Appreciate some guidance on figuring out trace to logs and trace not found issues on our deployment.
I have deployed grafana loki, tempo, mimir, alloy and beyla and all works beautifully (much thanks to the Grafana folks) except two issues I cant seem to fix.
Have tried many suggested solutions and reviewed many posts but so far no joy.

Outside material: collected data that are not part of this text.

(** * The plugin loader of pkg/plugins/manager/loader/loader.go

    A shallow embedding of the Go loader (Load, Unload, readPluginJSON,
    stripDuplicates, setDefaultNavURL, PluginErrors and their helpers) and the
    properties of its load and unload pipelines.

    Conventions of the embedding:
    - Go strings are [string]s of bytes; the build is the unix one
      ([filepath.Separator] is "/" and [runtime.GOOS] is not "windows").
    - A Go [map[string]V] is a [gmap string V]; a [range] over it visits the
      entries in an order Go leaves unspecified, which the environment picks
      through a rank on the keys (see [rangeMap]).
    - A [*plugins.Plugin] created by one Load call is named by its plugin
      directory, the key under which [createPluginsForLoading] stores it; the
      map of loaded plugins is the store those pointers are read through.
    - The collaborators behind the Loader's interfaces (finder, signature
      validator, initializer, process manager, storage, role registry, asset
      paths, CDN service, file system, JSON decoder) are fields of [Env]. *)

From stdpp Require Import gmap strings list fin_maps sorting.
From Stdlib Require Import Ascii String.


Local Open Scope string_scope.
Local Open Scope list_scope.
Local Open Scope stdpp_scope.

(** ** Go's strings, path and path/filepath functions used by the loader *)

Module GoLib.

(** [strings.Split(s, string(sep))] for a one-byte separator. *)
Fixpoint Split (sep : ascii) (s : string) : list string :=
  match s with
  | EmptyString => [EmptyString]
  | String c r =>
      if Ascii.eqb c sep then EmptyString :: Split sep r
      else match Split sep r with
           | h :: t => String c h :: t
           | [] => [String c EmptyString]
           end
  end.

(** [strings.Join(elems, "/")]. *)
Fixpoint JoinSlash (elems : list string) : string :=
  match elems with
  | [] => ""
  | [e] => e
  | e :: rest => e +:+ "/" +:+ JoinSlash rest
  end.

(** [strings.HasPrefix]. *)
Definition HasPrefix (s p : string) : bool := String.prefix p s.

(** The element loop of [Clean]: [out] is the output buffer as a stack of
    elements (last written first). A ".." element removes the last written
    element when there is one to backtrack over; otherwise it is dropped on a
    rooted path and written on a relative one. *)
Fixpoint cleanElems (rooted : bool) (out : list string) (elems : list string)
  : list string :=
  match elems with
  | [] => rev out
  | e :: rest =>
      if String.eqb e "" then cleanElems rooted out rest
      else if String.eqb e "." then cleanElems rooted out rest
      else if String.eqb e ".." then
        match out with
        | top :: out' =>
            if String.eqb top ".." then cleanElems rooted (e :: out) rest
            else cleanElems rooted out' rest
        | [] =>
            if rooted then cleanElems rooted [] rest
            else cleanElems rooted [e] rest
        end
      else cleanElems rooted (e :: out) rest
  end.

(** [path.Clean], and [filepath.Clean] on unix. *)
Definition Clean (p : string) : string :=
  if String.eqb p "" then "."
  else
    let rooted := HasPrefix p "/" in
    let out := cleanElems rooted [] (Split "/" p) in
    if rooted then "/" +:+ JoinSlash out
    else match out with
         | [] => "."
         | _ => JoinSlash out
         end.

(** [path.Join] and [filepath.Join]: the elements from the first non-empty
    one on are joined with "/" and cleaned; no such element gives "". *)
Fixpoint Join (elem : list string) : string :=
  match elem with
  | [] => ""
  | e :: rest => if String.eqb e "" then Join rest else Clean (JoinSlash elem)
  end.

(** [filepath.IsAbs] on unix. *)
Definition IsAbs (p : string) : bool := HasPrefix p "/".

(** The part of [p] up to and including its last "/" ([path[:i+1]] in
    [filepath.Dir]); empty when there is none. *)
Fixpoint uptoLastSlash (p : string) : string :=
  match p with
  | EmptyString => ""
  | String c r =>
      let d := uptoLastSlash r in
      if String.eqb d "" then (if Ascii.eqb c "/" then "/" else "")
      else String c d
  end.

(** [filepath.Dir] on unix. *)
Definition Dir (p : string) : string := Clean (uptoLastSlash p).

(** [filepath.Ext]: the suffix of the last element from its last dot. *)
Fixpoint Ext (p : string) : string :=
  match p with
  | EmptyString => ""
  | String c r =>
      let e := Ext r in
      if String.eqb e "" then
        (if Ascii.eqb c "." then
           (if existsb (Ascii.eqb "/") (list_ascii_of_string r) then "" else p)
         else "")
      else e
  end.

(** ASCII lower case of a byte. *)
Definition lowerByte (c : ascii) : ascii :=
  let n := nat_of_ascii c in
  if (65 <=? n)%nat && (n <=? 90)%nat then ascii_of_nat (n + 32) else c.

(** [strings.EqualFold(s, t)] for an ASCII [t]. Besides the two cases of a
    letter, simple Unicode folding equates U+017F (bytes C5 BF) with "s" and
    U+212A (bytes E2 84 AA) with "k". *)
Fixpoint EqualFold (s t : string) : bool :=
  match t with
  | EmptyString => String.eqb s ""
  | String c t' =>
      match s with
      | EmptyString => false
      | String a s1 =>
          if Ascii.eqb (lowerByte a) (lowerByte c) then EqualFold s1 t'
          else
            match s1 with
            | String b s2 =>
                if Ascii.eqb a "197" && Ascii.eqb b "191"
                   && Ascii.eqb (lowerByte c) "s"
                then EqualFold s2 t'
                else
                  match s2 with
                  | String d s3 =>
                      if Ascii.eqb a "226" && Ascii.eqb b "132"
                         && Ascii.eqb d "170" && Ascii.eqb (lowerByte c) "k"
                      then EqualFold s3 t'
                      else false
                  | EmptyString => false
                  end
            | EmptyString => false
            end
      end
  end.

(** [strings.Replace(s, old, "", 1)]: the first occurrence of [old] in [s]
    is removed. *)
Fixpoint RemoveFirst (s old : string) : string :=
  if String.prefix old s
  then String.substring (String.length old) (String.length s - String.length old) s
  else match s with
       | EmptyString => ""
       | String c r => String c (RemoveFirst r old)
       end.

(** [strings.ReplaceAll(s, "\\", "/")]: every backslash becomes a slash. *)
Fixpoint BackslashToSlash (s : string) : string :=
  match s with
  | EmptyString => ""
  | String c r =>
      String (if Ascii.eqb c "092" then "/"%char else c) (BackslashToSlash r)
  end.

End GoLib.

Import GoLib.

(** ** Data model (package plugins)

    The types of package plugins that loader.go works on, with the fields it
    reads and writes. A field whose Go name is a Rocq keyword or the name of
    its own type is renamed: [Type_] for Type, [Module_] for Module, [JSON]
    for the embedded JSONData, [PluginClass] for Class, [PluginSignature] and
    [PluginSignatureError] for Signature and SignatureError, [PluginInfo],
    [PluginDependencies] and [PluginIncludes] for Info, Dependencies and
    Includes. *)

(** Modelled from the spec: plugins.Class, a Go string type with the values
    core, bundled and external. *)
Definition Class := string.
Definition Core : Class := "core".
Definition Bundled : Class := "bundled".
Definition External : Class := "external".

(** Modelled from the spec: plugins.Type, a Go string type; app and
    renderer are the two kinds loader.go tests for. *)
Definition PluginType := string.
Definition App : PluginType := "app".
Definition Renderer : PluginType := "renderer".

(** Modelled from the spec: plugins.SignatureStatus, a Go string type with
    the values valid, invalid, modified and unsigned (the zero value "" is
    what a plugin has before [createPluginsForLoading] sets it). *)
Definition SignatureStatus := string.
Definition SignatureValid : SignatureStatus := "valid".
Definition SignatureInvalid : SignatureStatus := "invalid".
Definition SignatureModified : SignatureStatus := "modified".
Definition SignatureUnsigned : SignatureStatus := "unsigned".

(** Modelled from the spec: org.RoleViewer, the default role of an include. *)
Definition RoleViewer : string := "Viewer".

(** Modelled from the spec: plugins.Signature, what the signature
    calculation returns. *)
Record Signature := mkSignature {
  sig_Status : SignatureStatus;
  sig_Type : string;
  sig_SigningOrg : string
}.

(** Modelled from the spec: plugins.SignatureError, the value of the error
    map: the plugin ID and the signature status that caused the rejection. *)
Record SignatureError := mkSignatureError {
  se_PluginID : string;
  se_SignatureStatus : SignatureStatus
}.


(** Modelled from the spec: plugins.Includes, an include of the manifest.
    The manifest holds pointers to its includes, so the loops of loader.go
    over them update the includes in place. *)
Record Includes := mkIncludes {
  inc_Name : string;
  inc_Path : string;
  inc_Type : string;
  inc_Role : string;
  inc_DefaultNav : bool;
  inc_Slug : string;
  inc_UID : string
}.

(** Modelled from the spec: plugins.Dependency. *)
Record Dependency := mkDependency {
  dep_ID : string;
  dep_Type : string;
  dep_Name : string;
  dep_Version : string
}.

(** Modelled from the spec: plugins.Dependencies. The slice [Plugins] is
    [None] when nil and [Some l] when allocated. *)
Record Dependencies := mkDependencies {
  deps_GrafanaVersion : string;
  deps_Plugins : option (list Dependency)
}.

(** Modelled from the spec: the screenshots and the info block of the
    manifest, with the logo paths [setImages] rewrites. *)
Record Screenshot := mkScreenshot {
  shot_Name : string;
  shot_Path : string
}.

Record Info := mkInfo {
  info_Version : string;
  info_LogoSmall : string;
  info_LogoLarge : string;
  info_Screenshots : list Screenshot
}.

(** Modelled from the spec: plugins.JSONData, the parsed manifest (the
    spec's ManifestData). *)
Record JSONData := mkJSONData {
  ID : string;
  Type_ : PluginType;
  Name : string;
  PluginInfo : Info;
  PluginDependencies : Dependencies;
  PluginIncludes : list Includes
}.

(** Modelled from the spec: plugins.Plugin. [Parent] and [Children] are
    pointers to plugins of the same Load call, held as their plugin
    directories. *)
Record Plugin := mkPlugin {
  JSON : JSONData;
  PluginDir : string;
  PluginClass : Class;
  BaseURL : string;
  Module_ : string;
  DefaultNavURL : string;
  IncludedInAppID : string;
  Parent : option string;
  Children : list string;
  PluginSignature : SignatureStatus;
  SignatureType : string;
  SignatureOrg : string;
  PluginSignatureError : option SignatureError
}.

(** Modelled from the spec: the class and type predicates of plugins.Plugin
    ([IsApp], [IsRenderer], [IsCorePlugin], [IsExternalPlugin]), which compare
    the plugin's type and class with the named constant. *)
Definition IsApp (p : Plugin) : bool := String.eqb (Type_ (JSON p)) App.
Definition IsRenderer (p : Plugin) : bool := String.eqb (Type_ (JSON p)) Renderer.
Definition IsCorePlugin (p : Plugin) : bool := String.eqb (PluginClass p) Core.
Definition IsExternalPlugin (p : Plugin) : bool := String.eqb (PluginClass p) External.
(** X23. A chain that is selected by its name and whose chainId does not
    print spoils the lookup while the records are built: on a directory
    that is well formed but for this chain, the lookup returns the failure
    object with the TypeError's message, having read the clock once for
    each selected chain before it and once for the failure object. *)
Theorem getChainDetails_unprintable_id (chainQuery : string) (tr : Trace)
    (resp : Response) (body : Value) (good : list Value) (bad : Value)
    (rest : list Value) :
  fetch_api env (tr ++ [CallFetch chain_request])%list = Ok resp ->
  ok resp = true ->
  json resp = Ok body ->
  read body "data" = Ok (JArr (good ++ bad :: rest)) ->
  forallb well_formed_chain good = true ->
  forallb well_formed_chain rest = true ->
  spec_contains chainQuery (prop bad "name") = true ->
  printable (prop bad "chainId") = false ->
  exists r,
    getChainDetails env chainQuery tr
    = (Ok r,
       (tr ++ CallFetch chain_request
           :: repeat CallNow
                (S (length (filter (spec_selected chainQuery) good))))%list)
    /\ structured_failure r
    /\ message r = fault_message NotPrimitive.
Proof.
  intros Hfetch Hok Hjson Hdata Hgood Hrest Hname Hid.
  assert (Hbad : nullish bad = false).
  { destruct bad; try discriminate Hname. reflexivity. }
  assert (Hkeep : filterR (chain_matches (toLowerCase chainQuery)) [bad]
                  = Ok [bad]).
  { cbn [filterR]. unfold chain_matches, read. rewrite Hbad. cbn [bindR].
    unfold spec_contains in Hname.
    destruct (prop bad "name") as [| | | | s | |]; try discriminate Hname.
    cbn [lower_includes bindR truthy]. rewrite Hname. reflexivity. }
  assert (Hfilter : filterR (chain_matches (toLowerCase chainQuery))
                      (good ++ bad :: rest)
                    = Ok (filter (spec_selected chainQuery) good
                            ++ bad :: filter (spec_selected chainQuery) rest)%list).
  { apply filterR_app; [exact (filterR_wf chainQuery good Hgood) |].
    change (bad :: rest) with ([bad] ++ rest)%list.
    change (bad :: filter (spec_selected chainQuery) rest)
      with ([bad] ++ filter (spec_selected chainQuery) rest)%list.
    apply filterR_app; [exact Hkeep | exact (filterR_wf chainQuery rest Hrest)]. }
  rewrite getChainDetails_unfold. run.
  rewrite Hfetch, Hok. run. rewrite Hjson, Hdata. run. rewrite Hfilter.
  rewrite (mapM_process_chain_stops _ bad _ _
             (selected_not_nullish chainQuery good Hgood) Hbad Hid).
  eexists. split.
  - apply f_equal2; [reflexivity |].
    rewrite <- !app_assoc. cbn [app]. now rewrite repeat_snoc.
  - split; [unfold structured_failure; cbn; auto | reflexivity].
Qed.

Lemma includes_empty (s : string) : includes EmptyString s = true.
Proof. now destruct s. Qed.

(** X7. An empty query selects every chain that has a string under name,
    chainId, type or gasToken.symbol: on a well-formed directory the lookup
    returns all of them, in the directory's order. *)
Theorem getChainDetails_empty_query (tr : Trace)
    (resp : Response) (body : Value) (chains : list Value) :
  toLowerCase EmptyString = EmptyString ->
  fetch_api env (tr ++ [CallFetch chain_request])%list = Ok resp ->
  ok resp = true ->
  json resp = Ok body ->
  read body "data" = Ok (JArr chains) ->
  forallb well_formed_chain chains = true ->
  exists r tr' found,
    getChainDetails env EmptyString tr = (Ok r, tr')
    /\ success r = true
    /\ data r = Some found
    /\ Forall2 spec_reshaped (filter has_text_field chains) found.
Proof.
  intros Hlow Hfetch Hok Hjson Hdata W.
  assert (Hsel : forall c, spec_selected EmptyString c = has_text_field c).
  { intros c. unfold spec_selected, has_text_field, spec_contains.
    rewrite Hlow.
    repeat match goal with
           | |- context [match ?v with JStr _ => _ | _ => _ end] =>
               destruct v; cbn [is_text]; rewrite ?includes_empty
           end; reflexivity. }
  destruct (mapM_process_chain _ (tr ++ [CallFetch chain_request])%list
              (selected_not_nullish EmptyString chains W))
    as (found & tr2 & Hmap & Hfound).
  rewrite getChainDetails_unfold. run.
  rewrite Hfetch, Hok. run. rewrite Hjson, Hdata. run.
  rewrite (filterR_wf EmptyString chains W). run. rewrite Hmap.
  eexists _, _, found. split; [reflexivity |]. cbn [success data].
  split; [reflexivity |]. split; [reflexivity |].
  rewrite (filter_ext _ _ Hsel) in Hfound. exact Hfound.
Qed.

(** ** Token and quote lookups: edge cases *)

Lemma findR_throws (tokenSymbol : string) (before : list Value) (bad : Value)
    (rest : list Value) :
  Forall (fun t => exists s, prop t "symbol" = JStr s
                             /\ toLowerCase s <> toLowerCase tokenSymbol) before ->
  is_text (prop bad "symbol") = false ->
  exists e, findR (symbol_equals tokenSymbol) (before ++ bad :: rest) = Throw e.
Proof.
  intros Hbefore Hbad. induction Hbefore as [| t before Ht _ IH]; cbn [app findR].
  - unfold symbol_equals, read. destruct (nullish bad); [now eexists |].
    cbn [bindR]. destruct (prop bad "symbol"); try discriminate Hbad;
      now eexists.
  - destruct Ht as (s & Hs & Hne).
    assert (E : symbol_equals tokenSymbol t = Ok false).
    { unfold symbol_equals, read. destruct t; try discriminate Hs.
      cbn [nullish bindR]. rewrite Hs.
      apply String.eqb_neq in Hne. now rewrite Hne. }
    rewrite E. cbn [bindR]. exact IH.
Qed.

(** X8. One malformed entry spoils the token lookup: when the fetched list
    has, before any token with the requested symbol, an entry without a
    string symbol (null, a bare value, a record whose symbol is missing or
    is not a string), the lookup returns null even if a matching token
    follows. The chainId is one that prints, as every chainId the chain
    lookup returns does. *)
Theorem getTokenDetails_poisoned (chainId : Value) (printed : string)
    (tokenSymbol : string)
    (tr : Trace) (resp : Response) (body : Value)
    (before : list Value) (bad : Value) (rest : list Value) :
  ToString chainId = Ok printed ->
  fetch_api env (tr ++ [CallFetch (token_request printed)])%list = Ok resp ->
  ok resp = true ->
  json resp = Ok body ->
  read body "data" = Ok (JArr (before ++ bad :: rest)) ->
  Forall (fun t => exists s, prop t "symbol" = JStr s
                             /\ toLowerCase s <> toLowerCase tokenSymbol) before ->
  is_text (prop bad "symbol") = false ->
  getTokenDetails env chainId tokenSymbol tr
  = (Ok None, (tr ++ [CallFetch (token_request printed)])%list).
Proof.
  intros Hp Hfetch Hok Hjson Hdata Hbefore Hbad.
  destruct (findR_throws tokenSymbol before bad rest Hbefore Hbad) as (e & He).
  rewrite (getTokenDetails_unfold _ _ _ _ Hp). run.
  rewrite Hfetch, Hok. run. rewrite Hjson, Hdata.
  unfold or_else. run. now rewrite He.
Qed.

Below is my full Grafana configuration
datasources:
enabled: true
defaultDatasourceEnabled: true
isDefaultDatasource: true
createPrometheusReplicasDatasources: false
label: grafana_datasource
labelValue: "1"
defaultDatasourceScrapeInterval: 15s
name: Prometheus
uid: prometheus
url: http://prometheus-operated:9090
timeout: 90
httpMethod: POST
createPrometheusReplicasDatasources: false
exemplarTraceIdDestinations:
datasourceUid: tempo
traceIdLabelName: traceID
label: grafana_datasource
labelValue: "1"
alertmanager:
enabled: false
additionalDataSources:
- name: mimir
uid: mimir
type: prometheus
url: http://grafana-mimir-nginx:80/prometheus
access: proxy
isDefault: false
version: 1
editable: true
orgId: 1
jsonData:
tlsSkipVerify: true
timeout: 180
httpMethod: POST
manageAlerts: false
prometheusType: Mimir
prometheusVersion: 2.9.1
cacheLevel: 'High'
disableRecordingRules: true
incrementalQueryOverlapWindow: 10m
exemplarTraceIdDestinations:
- datasourceUid: tempo
name: traceID
- name: tempo
type: tempo
uid: tempo
url: http://grafana-tempo-gateway:80
access: proxy
basicAuth: false
isDefault: false
version: 1
editable: true
jsonData:
tracesToLogsV2:
datasourceUid: 'loki'
spanStartTimeShift: '-1h'
spanEndTimeShift: '1h'
tags: ['job_name', 'job', 'cluster', 'instance', 'pod', 'namespace', 'service_name']
filterByTraceID: false
filterBySpanID: false
customQuery: false
query: 'method="$${__span.tags.method}"'
tracesToMetrics:
datasourceUid: mimir
spanStartTimeShift: '1h'
spanEndTimeShift: '-1h'
tags: [{ key: ‘service.name’, value: ‘service_name’ }, { key: 'job', 'job_name', 'cluster', 'instance', 'pod', 'namespace', 'service_name' }]
queries:
- name: 'Sample query'
query: 'sum(rate(traces_spanmetrics_latency_bucket{$$__tags}[5m]))'
nodeGraph:
enabled: true
search:
hide: false
traceQuery:
timeShiftEnabled: true
spanStartTimeShift: '1h'
spanEndTimeShift: '-1h'
spanBar:
type: 'Tag'
tag: 'http.path'
- name: loki
type: loki
uid: loki
access: proxy
url: http://grafana-loki-query-frontend:3100 # validated
editable: true
jsonData:
timeout: 90
maxLines: 1000
derivedFields:
- datasourceUid: tempo
matcherRegex: "(?:[tT]race[_]?[iI][dD])=(\\w+)" # validated
name: traceID
url: '$${__value.raw}'
urlDisplayLabel: 'View Trace with Internal Link'
- matcherRegex: "(?:[tT]race[_]?[iI][dD])=(\\w+)" # validated
name: TraceIDext
url: 'https://{domain}/trace/$${__value.raw}'
urlDisplayLabel: 'View Trace with External Link'
Issues:
- Can’t seem to make link to logs work, no matter what I try. Understand labels are used to make the connection between tempo and loki. The defined labels are all listed in logs (screenshot below). I have attached screenshots showing log labels. Appreciate guidance on what I need to correct to fix this.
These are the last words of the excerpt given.